Because there are still a few books read by the ancients, the punctuation marks of ancient books (especially punctuation marks other than periods and commas) are basically added after the May 4th Movement. "Five? During the Fourth New Culture Movement, some scholars advocated new punctuation marks and used them to punctuate ancient books. Punctuation is used in sentence reading now. 195 1 year, the General Administration of Publishing of the Central People's Government published Usage of Punctuation, which has fourteen kinds of * * *, that is, full stop (. ), semicolon (; ), comma (,), pause (,), colon (:), question mark (? ), exclamation point (! ), quotation marks (""), brackets (), ellipsis (...), dash (-), bullet (? Under the word), the title (? ), proper nouns (-added under the word), and an interval (. B) in the word. The first eight are collectively referred to as dot numbers, and the last six are collectively referred to as labels with interval numbers. Since the founding of the People's Republic of China, the state has attached great importance to the collation of ancient books, and important ancient books, including medical works, have been published in punctuation. However, compared with the vast number of ancient books, including ancient medical books, punctuated or punctuated ancient books still account for only a small proportion. However, it is not easy to break sentences and punctuation, among which the good and the bad are mixed, and the broken sentences and punctuation in ancient Chinese medicine books are worse than others.

There are so many ancient books in China that it is impossible for all the books to be punctuated by professionals.

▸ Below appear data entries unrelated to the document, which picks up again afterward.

(* ===== verification/Json.v ===== *)
(** * JSON values and the JavaScript operations the code applies to them

    The model's reply carries a JSON object that [JSON.parse] turns into a
    JavaScript value; the code then reads properties of it, tests their
    truthiness ([!x]) and their [typeof], and appends them to strings.
    [JSON.parse] is a built-in of the runtime: the code of the repository
    only relies on it through the interface [JsonParse]; the instance
    [parse_json] below is an executable parser, written from ECMA-404, for
    the subset used here (numbers are integers: a fraction or an exponent is
    reported as a syntax error). *)

From Stdlib Require Import ZArith DecimalString.
From S2P Require Import Prelude JsString.

Module Json.

#[warnings="-register-all"]
Inductive json : Type :=
| JNull
| JBool (b : bool)
| JNum (n : Z)
| JStr (s : string)
| JArr (xs : list json)
| JObj (fields : list (string * json)).

(** A property read [v.k]: [None] is [undefined]; reading a property of
    [null] or [undefined] throws a TypeError, which is [inl]. *)
Definition type_error (k : string) : string :=
  "Cannot read properties of null (reading '" ++ k ++ "')".

Fixpoint assoc_last (k : string) (fs : list (string * json)) : option json :=
  match fs with
  | [] => None
  | (k', v) :: fs' =>
      match assoc_last k fs' with
      | Some w => Some w
      | None => if k' ==ₛ k then Some v else None
      end
  end.

Definition get_prop (o : option json) (k : string) : string + option json :=
  match o with
  | None | Some JNull => inl (type_error k)
  | Some (JObj fs) => inr (assoc_last k fs)
  | Some _ => inr None
  end.

Definition z_to_string (n : Z) : string :=
  let digits_of (m : N) := NilEmpty.string_of_uint (N.to_uint m) in
  match n with
  | Zneg p => "-" ++ digits_of (Npos p)
  | _ => digits_of (Z.to_N n)
  end.

(** [v[i]]: the element of an array, the character of a string, the
    property named by the digits of [i] of an object. *)
Definition get_index (o : option json) (i : nat) : string + option json :=
  match o with
  | None | Some JNull => inl (type_error (z_to_string (Z.of_nat i)))
  | Some (JArr xs) => inr (nth_error xs i)
  | Some (JStr s) => inr (option_map (fun c => JStr (String c EmptyString)) (String.get i s))
  | Some (JObj fs) => inr (assoc_last (z_to_string (Z.of_nat i)) fs)
  | Some _ => inr None
  end.

(** JavaScript truthiness: [undefined], [null], [false], [0] and [""] are
    falsy. *)
Definition truthy (o : option json) : bool :=
  match o with
  | None | Some JNull | Some (JBool false) => false
  | Some (JNum n) => negb (Z.eqb n 0)
  | Some (JStr s) => negb (s ==ₛ "")
  | _ => true
  end.

(** [typeof v === 'boolean']. *)
Definition is_boolean (o : option json) : bool :=
  match o with Some (JBool _) => true | _ => false end.

(** ** The interface [JSON.parse]: an error message or a value. *)
Class JsonParse := json_parse : string -> string + json.

(** ** An executable parser *)

Definition is_json_ws (c : ascii) : bool :=
  match nat_of_ascii c with 9 | 10 | 13 | 32 => true | _ => false end.

Fixpoint skip_ws (s : string) : string :=
  match s with
  | String c s' => if is_json_ws c then skip_ws s' else s
  | EmptyString => EmptyString
  end.

Definition digit_val (c : ascii) : option Z :=
  let n := nat_of_ascii c in
  if (48 <=? n)%nat && (n <=? 57)%nat then Some (Z.of_nat (n - 48)) else None.

(** The digits of a number: the value and the rest. *)
Fixpoint digits (acc : Z) (s : string) : Z * string :=
  match s with
  | String c s' =>
      match digit_val c with Some d => digits (acc * 10 + d) s' | None => (acc, s) end
  | EmptyString => (acc, s)
  end.

Definition syntax_error (what : string) : string := "SyntaxError: " ++ what.

(** The error the parser returns when it runs out of fuel.  [JSON.parse]
    has no such error: the fuel only makes the recursion structural. *)
Definition input_too_deep : string := syntax_error "input too deep".


(** After the digits: a fraction or an exponent is outside the subset. *)
Definition number_end (rest : string) (v : json) : string + (json * string) :=
  match rest with
  | String "."%char _ | String "e"%char _ | String "E"%char _ =>
      inl (syntax_error "number outside the integer subset")
  | _ => inr (v, rest)
  end.

Definition parse_number (s : string) : string + (json * string) :=
  let '(neg, s1) := match s with String "-"%char s' => (true, s') | _ => (false, s) end in
  match s1 with
  | String c s2 =>
      match digit_val c with
      | None => inl (syntax_error "Unexpected token")
      | Some d =>
          let '(n, rest) := if Z.eqb d 0 then (0%Z, s2) else digits d s2 in
          number_end rest (JNum (if neg then Z.opp n else n))
      end
  | EmptyString => inl (syntax_error "Unexpected end of JSON input")
  end.

Definition quote : ascii := "034"%char.
Definition backslash : ascii := "092"%char.

Definition hex_val (c : ascii) : option nat :=
  let n := nat_of_ascii c in
  if Nat.leb 48 n && Nat.leb n 57 then Some (n - 48)
  else if Nat.leb 97 n && Nat.leb n 102 then Some (n - 87)
  else if Nat.leb 65 n && Nat.leb n 70 then Some (n - 55)
  else None.

Definition hex4 (a b c d : ascii) : option nat :=
  match hex_val a, hex_val b, hex_val c, hex_val d with
  | Some x, Some y, Some z, Some w => Some (((x * 16 + y) * 16 + z) * 16 + w)
  | _, _, _, _ => None
  end.

Definition simple_escape (e : ascii) : option ascii :=
  match nat_of_ascii e with
  | 34 => Some quote | 92 => Some backslash | 47 => Some "/"%char
  | 98 => Some (ascii_of_nat 8) | 102 => Some (ascii_of_nat 12)
  | 110 => Some (ascii_of_nat 10) | 114 => Some (ascii_of_nat 13)
  | 116 => Some (ascii_of_nat 9)
  | _ => None
  end.

Definition cons_res (c : ascii) (r : string + (string * string)) : string + (string * string) :=
  match r with inr (b, rest) => inr (String c b, rest) | inl e => inl e end.

(** The characters of a string literal after its opening quote. *)
Fixpoint parse_chars (s : string) : string + (string * string) :=
  match s with
  | EmptyString => inl (syntax_error "Unterminated string in JSON")
  | String c s' =>
      if Ascii.eqb c quote then inr (EmptyString, s')
      else if Ascii.eqb c backslash then
        match s' with
        | String "u"%char (String h1 (String h2 (String h3 (String h4 s4)))) =>
            match hex4 h1 h2 h3 h4 with
            | Some n =>
                if Nat.ltb n 256 then cons_res (ascii_of_nat n) (parse_chars s4)
                else inl (syntax_error "code unit outside the 8-bit model")
            | None => inl (syntax_error "Bad Unicode escape")
            end
        | String e s2 =>
            match simple_escape e with
            | Some ch => cons_res ch (parse_chars s2)
            | None => inl (syntax_error "Bad escaped character")
            end
        | EmptyString => inl (syntax_error "Unterminated string in JSON")
        end
      else if Nat.ltb (nat_of_ascii c) 32 then inl (syntax_error "Bad control character")
      else cons_res c (parse_chars s')
  end.

Fixpoint parse_value (fuel : nat) (s : string) : string + (json * string) :=
  match fuel with
  | O => inl input_too_deep
  | S f =>
      match skip_ws s with
      | String "n"%char (String "u"%char (String "l"%char (String "l"%char r))) => inr (JNull, r)
      | String "t"%char (String "r"%char (String "u"%char (String "e"%char r))) => inr (JBool true, r)
      | String "f"%char (String "a"%char (String "l"%char (String "s"%char (String "e"%char r)))) =>
          inr (JBool false, r)
      | String "["%char r =>
          match skip_ws r with
          | String c r' => if Ascii.eqb c "]"%char then inr (JArr [], r') else parse_elems f [] r
          | EmptyString => parse_elems f [] r
          end
      | String "{"%char r =>
          match skip_ws r with
          | String c r' => if Ascii.eqb c "}"%char then inr (JObj [], r') else parse_members f [] r
          | EmptyString => parse_members f [] r
          end
      | String c r =>
          if Ascii.eqb c quote then
            match parse_chars r with inr (b, r') => inr (JStr b, r') | inl e => inl e end
          else parse_number (String c r)
      | EmptyString => inl (syntax_error "Unexpected end of JSON input")
      end
  end
with parse_elems (fuel : nat) (acc : list json) (s : string) : string + (json * string) :=
  match fuel with
  | O => inl input_too_deep
  | S f =>
      match parse_value f s with
      | inl e => inl e
      | inr (v, r) =>
          match skip_ws r with
          | String ","%char r' => parse_elems f (acc ++ [v]) r'
          | String "]"%char r' => inr (JArr (acc ++ [v]), r')
          | _ => inl (syntax_error "Expected ',' or ']' after array element")
          end
      end
  end
with parse_members (fuel : nat) (acc : list (string * json)) (s : string)
    : string + (json * string) :=
  match fuel with
  | O => inl input_too_deep
  | S f =>
      match skip_ws s with
      | String c r =>
          if negb (Ascii.eqb c quote) then inl (syntax_error "Expected property name")
          else match parse_chars r with
          | inl e => inl e
          | inr (k, r1) =>
              match skip_ws r1 with
              | String ":"%char r2 =>
                  match parse_value f r2 with
                  | inl e => inl e
                  | inr (v, r3) =>
                      match skip_ws r3 with
                      | String ","%char r4 => parse_members f (acc ++ [(k, v)]) r4
                      | String "}"%char r4 => inr (JObj (acc ++ [(k, v)]), r4)
                      | _ => inl (syntax_error "Expected ',' or '}' after property value")
                      end
                  end
              | _ => inl (syntax_error "Expected ':' after property name")
              end
          end
      | EmptyString => inl (syntax_error "Unexpected end of JSON input")
      end
  end.

(** [JSON.parse(s)] with a given fuel: one value, then only white space. *)
Definition parse_json_fuel (fuel : nat) (s : string) : string + json :=
  match parse_value fuel s with
  | inl e => inl e
  | inr (v, r) =>
      if skip_ws r ==ₛ "" then inr v
      else inl (syntax_error "Unexpected non-whitespace character after JSON")
  end.

(** [JSON.parse(s)].  A call of [parse_value] reads a character before it
    recurses, and [parse_elems] calls [parse_value] on the text it was
    given, so each character costs at most two units: twice the length
    plus one is enough fuel ([Cycle.json_parse_terminates]). *)
Definition parse_json (s : string) : string + json :=
  parse_json_fuel (2 * String.length s + 1) s.

#[export] Instance json_parse_impl : JsonParse := parse_json.

(** ** [String(v)]: the conversion of [+=] on a string *)


Fixpoint js_to_string (v : json) : string :=
  match v with
  | JNull => "null"
  | JBool b => if b then "true" else "false"
  | JNum n => z_to_string n
  | JStr s => s
  | JArr xs =>
      js_join ","%char (map (fun x => match x with JNull => "" | _ => js_to_string x end) xs)
  | JObj _ => "[object Object]"
  end.

(** ** [JSON.stringify(v, null, 2)] *)

Definition hex_digit (n : nat) : ascii :=
  if Nat.ltb n 10 then ascii_of_nat (48 + n) else ascii_of_nat (87 + n).

(** QuoteJSONString of ECMA-262, one code unit. *)
Definition quote_char (c : ascii) : string :=
  let n := nat_of_ascii c in
  match n with
  | 8 => "\b" | 9 => "\t" | 10 => "\n" | 12 => "\f" | 13 => "\r"
  | 34 => String backslash (String quote EmptyString)
  | 92 => String backslash (String backslash EmptyString)
  | _ => if Nat.ltb n 32
         then "\u00" ++ String (hex_digit (n / 16)) (String (hex_digit (n mod 16)) EmptyString)
         else String c EmptyString
  end.

Fixpoint quote_body (s : string) : string :=
  match s with
  | EmptyString => EmptyString
  | String c s' => quote_char c ++ quote_body s'
  end.

Definition quote_json (s : string) : string := dq ++ quote_body s ++ dq.

Fixpoint json_pretty (ind : string) (v : json) : string :=
  let ind' := ind ++ "  " in
  match v with
  | JNull => "null"
  | JBool b => if b then "true" else "false"
  | JNum n => z_to_string n
  | JStr s => quote_json s
  | JArr [] => "[]"
  | JArr xs =>
      "[" ++ nl ++ ind' ++ String.concat ("," ++ nl ++ ind') (map (json_pretty ind') xs)
      ++ nl ++ ind ++ "]"
  | JObj [] => "{}"
  | JObj fs =>
      "{" ++ nl ++ ind' ++
      String.concat ("," ++ nl ++ ind')
        (map (fun kv => quote_json (fst kv) ++ ": " ++ json_pretty ind' (snd kv)) fs)
      ++ nl ++ ind ++ "}"
  end.

Definition json_stringify2 (v : json) : string := json_pretty "" v.

(** [JSON.stringify(v)]: no white space. *)
Fixpoint json_stringify (v : json) : string :=
  match v with
  | JNull => "null"
  | JBool b => if b then "true" else "false"
  | JNum n => z_to_string n
  | JStr s => quote_json s
  | JArr xs => "[" ++ String.concat "," (map json_stringify xs) ++ "]"
  | JObj fs =>
      "{" ++ String.concat "," (map (fun kv => quote_json (fst kv) ++ ":" ++ json_stringify (snd kv)) fs)
      ++ "}"
  end.

End Json.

Therefore, if you read an ancient book without punctuation, you should punctuate it yourself.

For ordinary readers, how to break sentences is introduced in detail in our textbooks, which you can find in major bookstores.

Published by Peking University Publishing House

Guo Xiliang, Jiang and other editors

The cover of this book is blue.

The knowledge about reading sentences is in the second volume.